Stored data
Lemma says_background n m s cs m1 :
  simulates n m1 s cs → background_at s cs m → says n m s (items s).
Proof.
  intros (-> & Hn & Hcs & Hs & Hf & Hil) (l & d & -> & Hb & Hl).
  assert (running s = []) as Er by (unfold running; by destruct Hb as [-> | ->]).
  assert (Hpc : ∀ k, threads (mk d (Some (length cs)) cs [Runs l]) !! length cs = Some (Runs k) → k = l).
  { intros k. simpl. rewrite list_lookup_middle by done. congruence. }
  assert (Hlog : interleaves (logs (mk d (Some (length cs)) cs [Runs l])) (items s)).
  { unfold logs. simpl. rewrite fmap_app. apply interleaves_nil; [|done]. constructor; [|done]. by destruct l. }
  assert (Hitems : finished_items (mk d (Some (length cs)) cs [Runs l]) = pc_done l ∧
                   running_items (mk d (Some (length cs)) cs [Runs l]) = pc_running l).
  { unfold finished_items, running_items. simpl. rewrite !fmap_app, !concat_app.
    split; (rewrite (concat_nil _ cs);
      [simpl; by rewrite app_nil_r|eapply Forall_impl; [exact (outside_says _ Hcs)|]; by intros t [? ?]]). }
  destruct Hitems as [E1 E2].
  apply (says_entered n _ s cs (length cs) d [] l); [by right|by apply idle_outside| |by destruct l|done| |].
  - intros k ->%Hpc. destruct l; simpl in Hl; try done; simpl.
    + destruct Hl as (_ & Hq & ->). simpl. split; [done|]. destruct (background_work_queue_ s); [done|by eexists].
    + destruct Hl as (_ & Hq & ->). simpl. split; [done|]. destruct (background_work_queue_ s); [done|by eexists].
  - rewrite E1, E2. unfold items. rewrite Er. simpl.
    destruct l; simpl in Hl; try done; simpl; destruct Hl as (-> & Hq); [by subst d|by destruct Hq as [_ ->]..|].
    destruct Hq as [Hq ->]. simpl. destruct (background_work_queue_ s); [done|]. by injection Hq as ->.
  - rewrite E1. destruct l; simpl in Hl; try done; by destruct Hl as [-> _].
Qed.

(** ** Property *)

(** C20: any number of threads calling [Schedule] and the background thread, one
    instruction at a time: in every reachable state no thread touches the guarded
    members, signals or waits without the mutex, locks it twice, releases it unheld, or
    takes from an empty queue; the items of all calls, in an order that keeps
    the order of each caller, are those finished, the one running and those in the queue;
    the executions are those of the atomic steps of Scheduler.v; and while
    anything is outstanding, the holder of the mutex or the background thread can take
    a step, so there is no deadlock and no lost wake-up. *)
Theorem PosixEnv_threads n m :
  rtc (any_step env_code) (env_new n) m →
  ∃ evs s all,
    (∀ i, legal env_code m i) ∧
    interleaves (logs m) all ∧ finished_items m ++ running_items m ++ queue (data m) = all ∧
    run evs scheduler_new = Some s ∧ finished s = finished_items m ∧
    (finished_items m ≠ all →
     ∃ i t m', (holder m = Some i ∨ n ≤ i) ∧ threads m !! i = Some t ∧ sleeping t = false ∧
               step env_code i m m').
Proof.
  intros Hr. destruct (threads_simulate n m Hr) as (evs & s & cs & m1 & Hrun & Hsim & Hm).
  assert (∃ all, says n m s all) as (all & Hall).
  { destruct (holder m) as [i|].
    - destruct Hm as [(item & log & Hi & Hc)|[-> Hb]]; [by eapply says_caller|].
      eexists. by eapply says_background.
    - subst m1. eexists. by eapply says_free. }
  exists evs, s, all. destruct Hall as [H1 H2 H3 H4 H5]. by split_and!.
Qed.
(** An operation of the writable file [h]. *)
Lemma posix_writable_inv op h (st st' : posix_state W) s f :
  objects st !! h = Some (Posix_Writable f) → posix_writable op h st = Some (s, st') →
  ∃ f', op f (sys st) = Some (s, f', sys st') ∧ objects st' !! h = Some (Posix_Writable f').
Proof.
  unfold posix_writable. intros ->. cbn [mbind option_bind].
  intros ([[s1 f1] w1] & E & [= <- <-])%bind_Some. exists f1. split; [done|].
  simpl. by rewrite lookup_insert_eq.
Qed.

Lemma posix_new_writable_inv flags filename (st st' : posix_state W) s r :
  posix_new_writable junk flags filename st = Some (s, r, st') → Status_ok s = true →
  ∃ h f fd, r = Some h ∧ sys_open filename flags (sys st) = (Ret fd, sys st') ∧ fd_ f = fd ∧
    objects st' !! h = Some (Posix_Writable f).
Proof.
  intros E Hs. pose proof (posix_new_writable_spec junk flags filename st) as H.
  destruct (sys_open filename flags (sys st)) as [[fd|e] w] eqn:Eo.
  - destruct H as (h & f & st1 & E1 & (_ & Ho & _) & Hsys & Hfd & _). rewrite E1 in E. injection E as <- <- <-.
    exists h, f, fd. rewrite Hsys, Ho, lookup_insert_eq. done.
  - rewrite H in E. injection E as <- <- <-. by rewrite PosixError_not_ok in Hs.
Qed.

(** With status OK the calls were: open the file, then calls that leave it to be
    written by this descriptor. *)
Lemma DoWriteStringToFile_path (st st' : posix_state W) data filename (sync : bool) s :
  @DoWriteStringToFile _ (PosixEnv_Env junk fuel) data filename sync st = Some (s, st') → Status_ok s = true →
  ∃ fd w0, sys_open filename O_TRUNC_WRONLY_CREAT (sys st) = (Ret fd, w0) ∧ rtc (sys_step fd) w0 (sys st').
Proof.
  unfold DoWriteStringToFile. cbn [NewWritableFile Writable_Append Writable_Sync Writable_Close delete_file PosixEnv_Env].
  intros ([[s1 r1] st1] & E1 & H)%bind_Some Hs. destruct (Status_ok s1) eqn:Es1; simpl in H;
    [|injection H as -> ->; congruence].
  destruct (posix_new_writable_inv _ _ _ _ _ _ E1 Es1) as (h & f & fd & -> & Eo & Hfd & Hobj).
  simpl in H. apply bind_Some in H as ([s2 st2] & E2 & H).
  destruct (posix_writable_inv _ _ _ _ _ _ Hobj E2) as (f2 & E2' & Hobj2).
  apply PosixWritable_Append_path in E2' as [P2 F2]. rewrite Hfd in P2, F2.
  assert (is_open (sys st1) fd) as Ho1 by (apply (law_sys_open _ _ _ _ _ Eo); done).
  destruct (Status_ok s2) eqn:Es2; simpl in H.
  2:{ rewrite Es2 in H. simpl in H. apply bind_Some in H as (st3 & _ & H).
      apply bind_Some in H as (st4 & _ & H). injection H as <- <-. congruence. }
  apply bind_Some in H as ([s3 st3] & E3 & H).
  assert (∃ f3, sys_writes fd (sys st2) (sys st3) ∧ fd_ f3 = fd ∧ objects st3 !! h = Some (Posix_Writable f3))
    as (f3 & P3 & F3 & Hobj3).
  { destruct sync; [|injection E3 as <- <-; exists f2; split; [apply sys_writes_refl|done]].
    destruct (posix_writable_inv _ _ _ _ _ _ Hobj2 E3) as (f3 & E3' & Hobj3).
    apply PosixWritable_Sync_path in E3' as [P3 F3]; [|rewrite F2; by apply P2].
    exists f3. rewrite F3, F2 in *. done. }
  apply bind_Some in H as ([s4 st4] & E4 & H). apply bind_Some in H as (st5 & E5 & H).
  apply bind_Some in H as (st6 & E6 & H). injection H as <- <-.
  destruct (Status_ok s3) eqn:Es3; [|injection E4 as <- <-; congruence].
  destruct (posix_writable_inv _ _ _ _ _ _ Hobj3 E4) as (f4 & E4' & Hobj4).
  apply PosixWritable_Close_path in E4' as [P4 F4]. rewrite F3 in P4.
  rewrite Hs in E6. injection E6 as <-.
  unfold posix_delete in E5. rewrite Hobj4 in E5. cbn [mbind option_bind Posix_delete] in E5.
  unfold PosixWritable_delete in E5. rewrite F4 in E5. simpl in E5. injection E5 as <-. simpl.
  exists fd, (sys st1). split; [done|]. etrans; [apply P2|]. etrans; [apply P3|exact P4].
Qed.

### Work instructions
Return exactly what appears above, from the first line of the entries to the line with "assert (Hpc : ∀", inclusive.

### Response below
Lemma says_background n m s cs m1 :
  simulates n m1 s cs → background_at s cs m → says n m s (items s).
Proof.
  intros (-> & Hn & Hcs & Hs & Hf & Hil) (l & d & -> & Hb & Hl).
  assert (running s = []) as Er by (unfold running; by destruct Hb as [-> | ->]).
  assert (Hpc : ∀ k, threads (mk d (Some (length cs)) cs [Runs l]) !! length cs = Some (Runs k) → k = l).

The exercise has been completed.